GIVEN DATA →
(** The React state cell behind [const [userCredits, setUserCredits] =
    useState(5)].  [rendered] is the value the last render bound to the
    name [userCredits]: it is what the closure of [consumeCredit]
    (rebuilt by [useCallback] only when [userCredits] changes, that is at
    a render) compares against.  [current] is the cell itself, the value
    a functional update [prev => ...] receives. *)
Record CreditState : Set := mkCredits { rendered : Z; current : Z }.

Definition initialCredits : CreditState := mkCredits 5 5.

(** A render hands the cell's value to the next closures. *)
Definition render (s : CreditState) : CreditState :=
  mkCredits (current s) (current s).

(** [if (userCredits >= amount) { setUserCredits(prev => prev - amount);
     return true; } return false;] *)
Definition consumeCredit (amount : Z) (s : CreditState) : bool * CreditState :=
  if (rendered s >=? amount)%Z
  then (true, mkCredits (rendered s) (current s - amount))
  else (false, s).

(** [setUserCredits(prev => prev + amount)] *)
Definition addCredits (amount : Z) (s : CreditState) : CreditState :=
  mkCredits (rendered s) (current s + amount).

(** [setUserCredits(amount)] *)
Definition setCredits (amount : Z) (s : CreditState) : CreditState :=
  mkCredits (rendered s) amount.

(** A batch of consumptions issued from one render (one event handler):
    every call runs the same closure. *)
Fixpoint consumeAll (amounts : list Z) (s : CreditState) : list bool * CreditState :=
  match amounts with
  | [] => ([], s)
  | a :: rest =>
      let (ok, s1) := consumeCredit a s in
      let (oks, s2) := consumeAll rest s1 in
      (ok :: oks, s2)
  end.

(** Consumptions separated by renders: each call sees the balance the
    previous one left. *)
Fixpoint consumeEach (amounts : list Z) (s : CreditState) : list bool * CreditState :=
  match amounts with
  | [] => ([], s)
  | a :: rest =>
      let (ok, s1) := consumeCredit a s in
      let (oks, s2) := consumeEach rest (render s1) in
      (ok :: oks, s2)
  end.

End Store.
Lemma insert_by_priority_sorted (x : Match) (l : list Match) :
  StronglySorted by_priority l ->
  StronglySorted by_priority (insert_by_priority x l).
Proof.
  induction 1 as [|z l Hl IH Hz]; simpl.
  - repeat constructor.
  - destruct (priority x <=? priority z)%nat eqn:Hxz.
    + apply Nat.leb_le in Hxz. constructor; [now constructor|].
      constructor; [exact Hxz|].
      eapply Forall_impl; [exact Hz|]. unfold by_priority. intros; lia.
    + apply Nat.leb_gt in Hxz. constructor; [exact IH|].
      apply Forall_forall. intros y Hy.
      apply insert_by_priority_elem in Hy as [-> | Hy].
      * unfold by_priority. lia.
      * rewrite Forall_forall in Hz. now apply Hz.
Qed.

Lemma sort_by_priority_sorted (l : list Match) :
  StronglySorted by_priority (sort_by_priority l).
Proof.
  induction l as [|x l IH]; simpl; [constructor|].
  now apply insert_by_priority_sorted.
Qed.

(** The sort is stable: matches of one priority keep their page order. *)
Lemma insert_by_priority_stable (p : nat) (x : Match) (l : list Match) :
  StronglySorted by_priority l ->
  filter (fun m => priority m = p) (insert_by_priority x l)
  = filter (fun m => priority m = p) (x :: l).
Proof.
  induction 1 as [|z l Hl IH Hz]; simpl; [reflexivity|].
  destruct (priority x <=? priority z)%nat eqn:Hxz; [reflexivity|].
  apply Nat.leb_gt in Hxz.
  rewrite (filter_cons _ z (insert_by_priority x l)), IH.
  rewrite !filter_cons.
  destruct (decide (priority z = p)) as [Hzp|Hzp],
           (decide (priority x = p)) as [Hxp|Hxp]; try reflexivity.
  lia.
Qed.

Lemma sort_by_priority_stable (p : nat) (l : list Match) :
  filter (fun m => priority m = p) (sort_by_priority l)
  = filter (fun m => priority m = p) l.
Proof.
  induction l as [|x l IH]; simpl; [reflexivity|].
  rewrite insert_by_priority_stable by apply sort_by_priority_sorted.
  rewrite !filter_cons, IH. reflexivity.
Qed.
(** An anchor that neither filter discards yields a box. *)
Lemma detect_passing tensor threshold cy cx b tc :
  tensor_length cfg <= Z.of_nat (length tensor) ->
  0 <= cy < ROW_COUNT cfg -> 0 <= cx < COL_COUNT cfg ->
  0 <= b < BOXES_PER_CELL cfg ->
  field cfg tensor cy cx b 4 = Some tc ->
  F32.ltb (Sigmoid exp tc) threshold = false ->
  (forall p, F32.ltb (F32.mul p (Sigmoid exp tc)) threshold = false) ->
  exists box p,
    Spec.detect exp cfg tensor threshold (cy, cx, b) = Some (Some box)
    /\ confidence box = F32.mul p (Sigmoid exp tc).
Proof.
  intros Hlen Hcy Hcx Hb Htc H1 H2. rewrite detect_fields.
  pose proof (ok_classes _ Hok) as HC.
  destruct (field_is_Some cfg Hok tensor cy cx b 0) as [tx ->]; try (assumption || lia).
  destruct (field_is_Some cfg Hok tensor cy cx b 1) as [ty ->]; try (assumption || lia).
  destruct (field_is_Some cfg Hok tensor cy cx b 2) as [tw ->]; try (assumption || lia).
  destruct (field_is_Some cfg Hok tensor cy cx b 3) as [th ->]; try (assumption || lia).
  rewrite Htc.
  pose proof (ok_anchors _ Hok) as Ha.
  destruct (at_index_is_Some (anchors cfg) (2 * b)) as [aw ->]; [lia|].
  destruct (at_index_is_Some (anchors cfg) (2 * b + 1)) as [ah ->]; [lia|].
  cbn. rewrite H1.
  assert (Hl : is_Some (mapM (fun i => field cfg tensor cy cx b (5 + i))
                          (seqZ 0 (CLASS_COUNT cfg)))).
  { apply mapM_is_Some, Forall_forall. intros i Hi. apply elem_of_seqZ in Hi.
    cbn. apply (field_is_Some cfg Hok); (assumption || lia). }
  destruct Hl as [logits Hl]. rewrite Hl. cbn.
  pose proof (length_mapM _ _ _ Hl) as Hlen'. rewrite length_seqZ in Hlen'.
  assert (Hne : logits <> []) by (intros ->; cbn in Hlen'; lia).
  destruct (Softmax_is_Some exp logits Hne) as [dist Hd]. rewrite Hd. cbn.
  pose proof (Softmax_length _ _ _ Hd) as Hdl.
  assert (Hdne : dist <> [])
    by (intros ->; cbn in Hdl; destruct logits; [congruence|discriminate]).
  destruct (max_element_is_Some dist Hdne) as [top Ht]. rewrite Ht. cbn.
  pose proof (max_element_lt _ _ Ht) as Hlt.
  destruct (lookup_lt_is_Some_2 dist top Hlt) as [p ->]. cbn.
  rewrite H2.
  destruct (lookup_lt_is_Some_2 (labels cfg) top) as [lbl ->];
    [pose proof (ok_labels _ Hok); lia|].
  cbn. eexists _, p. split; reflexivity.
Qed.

INSTRUCTIONS FOR THE TASK → Find "field cfg tensor cy cx b 4 = Some tc ->" in the entries above and copy that whole line exactly, then each line after it through the line that contains "destruct (field_is_Some cfg Hok tensor cy cx b 2)".

WRITTEN ANSWER →
  field cfg tensor cy cx b 4 = Some tc ->
  F32.ltb (Sigmoid exp tc) threshold = false ->
  (forall p, F32.ltb (F32.mul p (Sigmoid exp tc)) threshold = false) ->
  exists box p,
    Spec.detect exp cfg tensor threshold (cy, cx, b) = Some (Some box)
    /\ confidence box = F32.mul p (Sigmoid exp tc).
Proof.
  intros Hlen Hcy Hcx Hb Htc H1 H2. rewrite detect_fields.
  pose proof (ok_classes _ Hok) as HC.
  destruct (field_is_Some cfg Hok tensor cy cx b 0) as [tx ->]; try (assumption || lia).
  destruct (field_is_Some cfg Hok tensor cy cx b 1) as [ty ->]; try (assumption || lia).
  destruct (field_is_Some cfg Hok tensor cy cx b 2) as [tw ->]; try (assumption || lia).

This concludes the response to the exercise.